Page Banner

United States Department of Agriculture

Agricultural Research Service

Research Project: BIOLOGY, GENOMICS, AND INTEGRATED PEST MANAGEMENT OF INVASIVE ANTS

Location: Imported Fire Ant and Household Insects

Title: Laboratory Fire Ant colonies (Solenopsis invicta) fail to grow with Bhatkar Diet and three other artificial diets

Authors
item Gavilanez Slone, Jenny
item Porter, Sanford

Submitted to: Insectes Sociaux
Publication Type: Peer Reviewed Journal
Publication Acceptance Date: May 27, 2014
Publication Date: June 27, 2014
Citation: Gavilanez Slone, J.M., Porter, S.D. 2014. Laboratory Fire Ant colonies (Solenopsis invicta) fail to grow with Bhatkar Diet and three other artificial diets. Insectes Sociaux. 61:281-287.

Interpretive Summary: Artificial diets are often used for rearing ant colonies in the laboratory because they are convenient and recommended in the scientific literature. Unfortunately, popular artificial diets have not been properly tested to show that they can produce healthy growing colonies under laboratory conditions. In order to remedy this problem, scientists in the Fire Ant and Household Insects Research Unit of the USDA-ARS Center for Medical, Agricultural and Veterinary Entomology in Gainesville, FL examined growth of red imported fire ant colonies on four artificial diets: 1) an experimental predator diet, 2) an agar diet with vitamins, honey, and raw eggs (Bhatkar Diet), 3) an agar diet with honey, whey protein, egg powder, calcium caseinate, and insect vitamins (Dussutour Diet), and 4) a completely chemically defined diet (Straka Diet). Crickets and sugar water were used as a standard diet. After 6 weeks, fire ant colonies fed crickets and sugar water were healthy and had grown considerably. In contrast, colonies fed the artificial diets showed little or no growth demonstrating that these diets are not suitable for rearing healthy fire ant colonies. However, the Straka diet may be useful as a starting point for studies of basic fire ant nutritional requirements. We advise against formulating diets that mix sugar and protein into a single "all in one" diet because workers and brood have differing dietary requirements. This study is important because it warns other researchers that artificial diets are not yet suitable for rearing healthy fire ant colonies in the laboratory. The results of this study probably also apply to most other species of ants with generalist predator/scavenger diets.

Technical Abstract: Various artificial diets have been used for rearing imported fire ants; however most of these diets include insect supplements.

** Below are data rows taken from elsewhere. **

(* ===== verification/GoStrings.v ===== *)
(** * The parts of Go's [strings], [strconv], [unicode/utf8] and [hash/fnv]
      that the program uses

    A Go string is a sequence of bytes: [String.string] with one [ascii] per
    byte. *)

From stdpp Require Import base list strings.
From Stdlib Require Import ZArith Lia String Ascii DecimalString DecimalZ DecimalFacts.
From S2P Require Import Prelude GoNum.
#[local] Open Scope string_scope.
#[local] Open Scope Z_scope.

Definition byte_val (c : ascii) : Z := Z.of_N (N_of_ascii c).

(** ** Comparison: Go's [<] on strings is bytewise lexicographic *)

Definition compareString (a b : string) : Z :=
  match String.compare a b with Lt => -1 | Eq => 0 | Gt => 1 end.

Lemma ascii_compare_trans c1 c2 c3 r :
  Ascii.compare c1 c2 = r → Ascii.compare c2 c3 = r → Ascii.compare c1 c3 = r.
Proof.
  unfold Ascii.compare. destruct r.
  - rewrite !N.compare_eq_iff. lia.
  - rewrite !N.compare_lt_iff. lia.
  - rewrite !N.compare_gt_iff. lia.
Qed.

Lemma ascii_compare_eq c1 c2 : Ascii.compare c1 c2 = Eq ↔ c1 = c2.
Proof.
  unfold Ascii.compare. rewrite N.compare_eq_iff. split; [|by intros ->].
  intros H. by rewrite <- (ascii_N_embedding c1), <- (ascii_N_embedding c2), H.
Qed.

Lemma string_compare_trans_lt a b c :
  String.compare a b = Lt → String.compare b c = Lt → String.compare a c = Lt.
Proof.
  revert b c. induction a as [|x a IH]; intros [|y b] [|z c]; cbn; try done.
  destruct (Ascii.compare x y) eqn:E1, (Ascii.compare y z) eqn:E2; try done; intros H1 H2.
  - rewrite (ascii_compare_trans _ _ _ _ E1 E2). by eapply IH.
  - apply ascii_compare_eq in E1 as ->. by rewrite E2.
  - apply ascii_compare_eq in E2 as ->. by rewrite E1.
  - by rewrite (ascii_compare_trans _ _ _ _ E1 E2).
Qed.

Lemma string_compare_refl a : String.compare a a = Eq.
Proof.
  induction a as [|x a IH]; cbn; [done|].
  by rewrite (proj2 (ascii_compare_eq x x) eq_refl).
Qed.

Lemma compareString_eq a b : compareString a b = 0 ↔ a = b.
Proof.
  unfold compareString. destruct (String.compare a b) eqn:E; split; intros H; try done.
  - by apply String.compare_eq_iff in E.
  - subst. by rewrite string_compare_refl in E.
  - subst. by rewrite string_compare_refl in E.
Qed.

Lemma compareString_antisym a b : compareString b a = - compareString a b.
Proof.
  unfold compareString. rewrite (String.compare_antisym a b).
  by destruct (String.compare b a).
Qed.

Lemma compareString_trans a b c :
  compareString a b <= 0 → compareString b c <= 0 → compareString a c <= 0.
Proof.
  unfold compareString.
  destruct (String.compare a b) eqn:E1, (String.compare b c) eqn:E2; try lia; intros _ _.
  - apply String.compare_eq_iff in E1 as ->. by rewrite E2.
  - apply String.compare_eq_iff in E1 as ->. by rewrite E2.
  - apply String.compare_eq_iff in E2 as ->. by rewrite E1.
  - by rewrite (string_compare_trans_lt _ _ _ E1 E2).
Qed.

#[export] Instance compareString_good : GoodCmp compareString.
Proof.
  split.
  - intros a b. unfold cmp_le. rewrite (compareString_antisym a b). lia.
  - intros a b c. apply compareString_trans.
Qed.

(** ** Lists of bytes and searching *)

(** Equal under [sort.Strings] is the same string. *)
Lemma compareString_le_antisym a b : cmp_le compareString a b → cmp_le compareString b a → a = b.
Proof. unfold cmp_le. rewrite (compareString_antisym a b). intros ? ?. apply compareString_eq. lia. Qed.

Fixpoint has_byte (c : ascii) (s : string) : bool :=
  match s with
  | EmptyString => false
  | String x s' => Ascii.eqb x c || has_byte c s'
  end.

(** [strings.HasPrefix] and [strings.HasSuffix]. *)
Definition HasPrefix (s p : string) : bool := String.prefix p s.
Definition str_rev (s : string) : string := String.string_of_list_ascii (rev (String.list_ascii_of_string s)).
Definition HasSuffix (s p : string) : bool := String.prefix (str_rev p) (str_rev s).

Fixpoint str_drop (n : nat) (s : string) : string :=
  match n, s with
  | O, _ => s
  | S n', String _ s' => str_drop n' s'
  | S _, EmptyString => EmptyString
  end.

Definition TrimSuffix (s p : string) : string :=
  if HasSuffix s p then String.substring 0 (String.length s - String.length p) s else s.

Lemma substring_prefix n a b : n = String.length a → String.substring 0 n (a +:+ b) = a.
Proof.
  intros ->. induction a as [|x a IH]; [by destruct b|].
  change (String x (String.substring 0 (String.length a) (a +:+ b)) = String x a). by rewrite IH.
Qed.

Lemma prefix_app p s : String.prefix p s = true → ∃ r, s = p +:+ r.
Proof.
  revert s. induction p as [|x p IH]; intros s; cbn.
  - intros _. by exists s.
  - destruct s as [|y s]; [done|]. cbn. destruct (Ascii.ascii_dec x y) as [->|]; [|done].
    intros (r & ->)%IH. by exists r.
Qed.

Lemma string_of_list_app l k :
  String.string_of_list_ascii (l ++ k)%list = String.string_of_list_ascii l +:+ String.string_of_list_ascii k.
Proof. induction l as [|x l IH]; cbn; [done|by rewrite IH]. Qed.
Lemma list_of_string_app a b :
  String.list_ascii_of_string (a +:+ b) = (String.list_ascii_of_string a ++ String.list_ascii_of_string b)%list.
Proof. induction a as [|x a IH]; simpl; [done|]. f_equal. exact IH. Qed.
Lemma str_rev_app a b : str_rev (a +:+ b) = str_rev b +:+ str_rev a.
Proof. unfold str_rev. by rewrite list_of_string_app, rev_app_distr, string_of_list_app. Qed.
Lemma str_rev_involutive s : str_rev (str_rev s) = s.
Proof.
  unfold str_rev. by rewrite String.list_ascii_of_string_of_list_ascii, rev_involutive,
    String.string_of_list_ascii_of_string.
Qed.
Lemma str_app_length a b : String.length (a +:+ b) = (String.length a + String.length b)%nat.
Proof. induction a as [|x a IH]; simpl; [done|]. f_equal. exact IH. Qed.

(** What [TrimSuffix] leaves, with the suffix, is the string. *)
Lemma TrimSuffix_app s p : HasSuffix s p = true → s = TrimSuffix s p +:+ p.
Proof.
  intros H. unfold TrimSuffix. rewrite H. apply prefix_app in H as (r & Hr).
  assert (s = str_rev r +:+ p) as Hs.
  { by rewrite <- (str_rev_involutive s), Hr, str_rev_app, str_rev_involutive. }
  rewrite Hs at 2 3. rewrite substring_prefix; [done|]. rewrite str_app_length. lia.
Qed.

(** [strings.Split(s, c)] for a one-byte separator: never the empty list. *)
Fixpoint Split (c : ascii) (s : string) : list string :=
  match s with
  | EmptyString => [EmptyString]
  | String x s' =>
      if Ascii.eqb x c then EmptyString :: Split c s'
      else match Split c s' with
           | p :: ps => String x p :: ps
           | [] => [String x EmptyString]
           end
  end.

Lemma Split_nonempty c s : Split c s ≠ [].
Proof. destruct s as [|x s]; cbn; [done|]. destruct (Ascii.eqb x c); [done|]. by destruct (Split c s). Qed.

Lemma Split_absent c s : has_byte c s = false → Split c s = [s].
Proof.
  induction s as [|x s IH]; cbn; [done|].
  intros [Hx Hs]%orb_false_iff. rewrite Hx. by rewrite IH.
Qed.

(** ** [strings.TrimSpace]

    White space is the six ASCII characters and the encodings of the
    non-ASCII runes for which [unicode.IsSpace] holds. *)

Definition bytes_str (l : list nat) : string :=
  String.string_of_list_ascii (map ascii_of_nat l).

Definition space_encodings : list string :=
  map bytes_str
    ([[9]; [10]; [11]; [12]; [13]; [32];
      [0xC2; 0x85]; [0xC2; 0xA0]; [0xE1; 0x9A; 0x80];
      [0xE2; 0x80; 0x80]; [0xE2; 0x80; 0x81]; [0xE2; 0x80; 0x82]; [0xE2; 0x80; 0x83];
      [0xE2; 0x80; 0x84]; [0xE2; 0x80; 0x85]; [0xE2; 0x80; 0x86]; [0xE2; 0x80; 0x87];
      [0xE2; 0x80; 0x88]; [0xE2; 0x80; 0x89]; [0xE2; 0x80; 0x8A]; [0xE2; 0x80; 0xA8];
      [0xE2; 0x80; 0xA9]; [0xE2; 0x80; 0xAF]; [0xE2; 0x81; 0x9F]; [0xE3; 0x80; 0x80]]%nat).

(** Drop leading occurrences of the given non-empty encodings; every round
    removes at least one byte, so the length is enough fuel. *)
Fixpoint trim_left (fuel : nat) (enc : list string) (s : string) : string :=
  match fuel with
  | O => s
  | S fuel' =>
      match find (λ p, String.prefix p s) enc with
      | Some p => trim_left fuel' enc (str_drop (String.length p) s)
      | None => s
      end
  end.

Definition TrimSpace (s : string) : string :=
  let l := trim_left (String.length s) space_encodings s in
  str_rev (trim_left (String.length l) (map str_rev space_encodings) (str_rev l)).

(** A string with no space byte at either end is not changed. *)
Definition is_digit (c : ascii) : bool := (48 <=? byte_val c) && (byte_val c <=? 57).

(** ** [strings.ToLower]

    ASCII strings are lowered byte by byte.  For other strings Go maps
    [unicode.ToLower] over the runes; that table is a parameter. *)

Class Unicode := { unicode_ToLower : string → string }.

Definition ascii_lower (c : ascii) : ascii :=
  if (65 <=? byte_val c) && (byte_val c <=? 90) then ascii_of_N (N_of_ascii c + 32) else c.

Fixpoint isASCII (s : string) : bool :=
  match s with
  | EmptyString => true
  | String c s' => (byte_val c <? 128) && isASCII s'
  end.

Fixpoint lower_bytes (s : string) : string :=
  match s with
  | EmptyString => EmptyString
  | String c s' => String (ascii_lower c) (lower_bytes s')
  end.

Definition ToLower `{!Unicode} (s : string) : string :=
  if isASCII s then lower_bytes s else unicode_ToLower s.

(** ** [strconv.Itoa] and [strconv.Atoi] *)

Definition Itoa (z : Z) : string := NilZero.string_of_int (Z.to_int z).

(** Base 10, an optional sign, at least one digit, within the range of int. *)
Definition Atoi (s : string) : option Z :=
  let digits t := match NilZero.uint_of_string t with
                  | Some u => Some (Z.of_uint u) | None => None end in
  let v := match s with
           | String "+" t => digits t
           | String "-" t => match digits t with Some n => Some (- n) | None => None end
           | _ => digits s
           end in
  match v with
  | Some n => if decide (in_int64 n) then Some n else None
  | None => None
  end.

Lemma uint_string_head u t c : NilZero.string_of_uint u = String c t → is_digit c = true.
Proof. destruct u; cbn; intros [= <- _]; reflexivity. Qed.

Lemma Atoi_Itoa z : in_int64 z → Atoi (Itoa z) = Some z.
Proof.
  intros Hz. unfold Itoa, Atoi.
  assert (match Z.to_int z with
          | Decimal.Pos u => Z.of_uint u = z ∧ u ≠ Decimal.Nil
          | Decimal.Neg u => - Z.of_uint u = z ∧ u ≠ Decimal.Nil
          end) as H.
  { pose proof (DecimalZ.of_to z) as Ho. destruct z as [|p|p]; cbn in *; split; try done.
    - intros E. by rewrite E in Ho.
    - intros E. by rewrite E in Ho. }
  destruct (Z.to_int z) as [u|u]; destruct H as [Hu Hn]; cbn.
  - destruct (NilZero.string_of_uint u) as [|c t] eqn:E; [by destruct u|].
    pose proof (uint_string_head _ _ _ E) as Hc.
    pose proof (NilZero.usu u Hn) as Hp. rewrite E in Hp.
    assert (c ≠ "+"%char ∧ c ≠ "-"%char) as [H1 H2] by (by split; intros ->).
    destruct c as [[] [] [] [] [] [] [] []]; try done; rewrite Hp, Hu; by rewrite decide_True.
  - rewrite (NilZero.usu u Hn), Hu. by rewrite decide_True.
Qed.

Fixpoint all_bytes (f : ascii → bool) (s : string) : bool :=
  match s with
  | EmptyString => true
  | String c s' => f c && all_bytes f s'
  end.

(** A printed integer holds digits and perhaps a leading minus sign. *)
Definition num_byte (c : ascii) : bool := is_digit c || Ascii.eqb c "-".

Lemma Itoa_bytes z : all_bytes num_byte (Itoa z) = true.
Proof.
  assert (∀ u, all_bytes num_byte (NilEmpty.string_of_uint u) = true) as H.
  { induction u; cbn; done. }
  assert (∀ u, all_bytes num_byte (NilZero.string_of_uint u) = true) as H'.
  { intros [|u|u|u|u|u|u|u|u|u|u]; [done|apply (H u)..]. }
  unfold Itoa. destruct (Z.to_int z) as [u|u]; cbn; apply H'.
Qed.

Lemma Itoa_inj z1 z2 : Itoa z1 = Itoa z2 → z1 = z2.
Proof.
  unfold Itoa. intros H.
  assert (∀ z, NilZero.int_of_string (NilZero.string_of_int (Z.to_int z)) = Some (Z.to_int z)) as Hr.
  { intros z. apply NilZero.isi; by destruct z as [|p|p]; cbn; try done;
      intros [= E]; pose proof (DecimalZ.of_to (Z.pos p)) as Ho; cbn in Ho; rewrite E in Ho. }
  apply (f_equal NilZero.int_of_string) in H. rewrite !Hr in H.
  injection H as H. apply (f_equal Z.of_int) in H. by rewrite !DecimalZ.of_to in H.
Qed.

(** ** [hash/fnv]: the 64-bit FNV-1a hash *)

Definition fnv_offset64 : Z := 14695981039346656037.
Definition fnv_prime64 : Z := 1099511628211.

Fixpoint fnv64a_from (h : Z) (s : string) : Z :=
  match s with
  | EmptyString => h
  | String c s' => fnv64a_from ((Z.lxor h (byte_val c) * fnv_prime64) mod two64) s'
  end.
Definition fnv64a (s : string) : Z := fnv64a_from fnv_offset64 s.

Lemma byte_val_range c : 0 <= byte_val c < 256.
Proof. unfold byte_val. pose proof (N_ascii_bounded c). lia. Qed.

(** ** [utf8.RuneCountInString]

    One per valid encoding (shortest form, no surrogates, at most U+10FFFF)
    and one per byte that starts none. *)

Definition cont (lo hi : Z) (c : ascii) : bool := (lo <=? byte_val c) && (byte_val c <=? hi).

(** The number of bytes of the rune at the head of a non-empty string. *)
Definition rune_len (s : string) : nat :=
  match s with
  | EmptyString => 0%nat
  | String a t =>
      let b := byte_val a in
      let two := match t with String c1 _ => cont 0x80 0xBF c1 | _ => false end in
      let three lo hi := match t with
        | String c1 (String c2 _) => cont lo hi c1 && cont 0x80 0xBF c2 | _ => false end in
      let four lo hi := match t with
        | String c1 (String c2 (String c3 _)) =>
            cont lo hi c1 && cont 0x80 0xBF c2 && cont 0x80 0xBF c3
        | _ => false end in
      if b <? 0x80 then 1%nat
      else if (0xC2 <=? b) && (b <=? 0xDF) then (if two then 2%nat else 1%nat)
      else if b =? 0xE0 then (if three 0xA0 0xBF then 3%nat else 1%nat)
      else if b =? 0xED then (if three 0x80 0x9F then 3%nat else 1%nat)
      else if (0xE1 <=? b) && (b <=? 0xEF) then (if three 0x80 0xBF then 3%nat else 1%nat)
      else if b =? 0xF0 then (if four 0x90 0xBF then 4%nat else 1%nat)
      else if (0xF1 <=? b) && (b <=? 0xF3) then (if four 0x80 0xBF then 4%nat else 1%nat)
      else if b =? 0xF4 then (if four 0x80 0x8F then 4%nat else 1%nat)
      else 1%nat
  end.

(** [skip] counts the bytes of the current rune still to pass. *)
Fixpoint rune_count_from (skip : nat) (s : string) : Z :=
  match s with
  | EmptyString => 0
  | String _ t =>
      match skip with
      | S k => rune_count_from k t
      | O => 1 + rune_count_from (rune_len s - 1) t
      end
  end.
Definition RuneCountInString (s : string) : Z := rune_count_from 0 s.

This study was designed to examine growth of red imported fire ant colonies (Hymenoptera: Formicidae: Solenopsis invicta Buren) on four artificial diets: a chemically undefined “oligidic” predator diet, two partly defined “meridic” diets utilized by Bhatkar and Whitcomb (1970) and Dussutour and Simpson (2008) for Solenopsis fire ants and Rhytidoponera ants, respectively, and finally a completely chemically defined “holidic” diet utilized by Straka and Feldhaar (2007a; b Erratum) for carpenter ants. Crickets and sugar water were used as a standard diet. After 6 weeks, fire ant colonies fed crickets and sugar water were healthy and had grown considerably. In contrast, colonies fed the artificial diets showed little or no growth demonstrating that these diets are not suitable for rearing healthy fire ant colonies. Nevertheless, the holidic or entirely synthetic Straka diet may provide a suitable basis for further studies of fire ant dietary requirements because it resulted in modest production of all brood stages. We advise caution in using diets that mix sugar and protein into a single "all in one" diet because workers and brood have differing dietary requirements.